_Assignment_. The answer should hold nothing but the lines from the one with "destruct (scan_step c" through the end of the listing below, each exactly as written.

_Source material_.

Lemma scan_step c pg : scan_inv c -> stamps_ok c -> 0 <= pg < EMPTY -> ~ cached c pg ->
  let c' := fst (cache_get c pg) in
  scan_inv c' /\ hits c' = hits c /\ clock c' = clock c + 1 /\
  (clock c < UINT64_MAX - 2 -> stamps_ok c') /\
  (forall q, 0 <= q < EMPTY -> kept c q -> kept c' q) /\
  (forall q, cached c' q -> cached c q \/ q = pg).
Proof.
  intros [Hwf Hpol Hopen] Hst Hpg Hno.
  destruct (cache_get_miss c pg Hwf Hst Hpg Hno) as (v & Hv & _ & Hpl & Hvic); [by rewrite Hpol|].
  pose proof (set_of_lt c pg Hwf) as Hs. destruct (slot_index c _ v Hwf Hs Hv) as [Hdiv Hlen].
  set (j := (set_of c pg * ways c + v)%nat) in *. set (c' := fst (cache_get c pg)) in *.
  pose proof Hpl as (Es & Ese & Ew & Eh & Ep & Ehd & Ec & Ehi). split_and!; try done.
  - split; [by apply (placed_wf c pg v)|congruence|]. intros set Hset. rewrite Ese in Hset.
    unfold set_open. rewrite Ew. destruct (decide (set = set_of c pg)) as [->|Hne].
    + exists v. split; [done|]. fold j. by rewrite Es, list_lookup_total_insert_eq.
    + destruct (Hopen set Hset) as (i & Hi & Hr). exists i. split; [done|].
      rewrite Es, list_lookup_total_insert_ne; [done|]. intros E.
      destruct (slot_index c set i Hwf Hset Hi) as [Hd _]. congruence.
  - by apply (placed_stamps c pg j).
  - intros q Hq (j' & sl & Hat & Epg & Hr). exists j', sl. split; [|done]. unfold slot_at in *.
    rewrite Es, list_lookup_insert_ne; [done|]. intros <-.
    assert (Esl : slots c !!! j = sl) by (by apply list_lookup_total_correct).
    destruct Hvic as [He|[_ Hres]]; [fold j in He; rewrite Esl in He; lia|].
    rewrite Hpol in Hres. destruct (Hopen _ Hs) as (i & Hi & Hri). specialize (Hres i Hi Hri).
    fold j in Hres. congruence.
  - intros q [j' Hj']. rewrite Es, pages_insert in Hj'. destruct (decide (j' = j)) as [->|].
    + rewrite list_lookup_insert_eq in Hj' by (by rewrite length_pages). right. by injection Hj'.
    + rewrite list_lookup_insert_ne in Hj' by done. left. by exists j'.
Qed.

(** A sweep evicts itself.  Under the probation policy, a run of accesses
    to distinct pages the cache does not hold (a table scan, of any length)
    leaves every page of the working set, the pages touched twice, in the
    cache, provided each set had one slot that was empty or on probation; and
    none of the sweep's accesses is a hit. *)
Theorem probation_survives_scan c sweep : scan_inv c -> stamps_ok c ->
  clock c + Z.of_nat (length sweep) < UINT64_MAX - 1 ->
  NoDup sweep -> Forall (fun pg => 0 <= pg < EMPTY /\ ~ cached c pg) sweep ->
  let c' := fold_left (fun c pg => fst (cache_get c pg)) sweep c in
  hits c' = hits c /\ forall q, 0 <= q < EMPTY -> kept c q -> kept c' q.
Proof.
  revert c. induction sweep as [|pg sweep IH]; intros c Hinv Hst Hclk Hnd Hall; [done|].
  apply list.NoDup_cons in Hnd as [Hnotin Hnd]. apply list.Forall_cons in Hall as [[Hpg Hno] Hall].
  destruct (scan_step c pg Hinv Hst Hpg Hno) as (Hinv' & Ehits & Eclk & Hst' & Hkept & Hcached).
  cbn [length] in Hclk. specialize (Hst' ltac:(lia)). simpl.
  destruct (IH (fst (cache_get c pg))) as [IHh IHk]; [done|done|lia|done| |].
  - apply list.Forall_forall. intros q Hq. pose proof (proj1 (list.Forall_forall _ _) Hall q Hq) as [? Hnc].
    split; [done|]. intros [?| ->]%Hcached; done.
  - split; [congruence|]. auto.
Qed.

_Exercise solution_.
  destruct (scan_step c pg Hinv Hst Hpg Hno) as (Hinv' & Ehits & Eclk & Hst' & Hkept & Hcached).
  cbn [length] in Hclk. specialize (Hst' ltac:(lia)). simpl.
  destruct (IH (fst (cache_get c pg))) as [IHh IHk]; [done|done|lia|done| |].
  - apply list.Forall_forall. intros q Hq. pose proof (proj1 (list.Forall_forall _ _) Hall q Hq) as [? Hnc].
    split; [done|]. intros [?| ->]%Hcached; done.
  - split; [congruence|]. auto.
Qed.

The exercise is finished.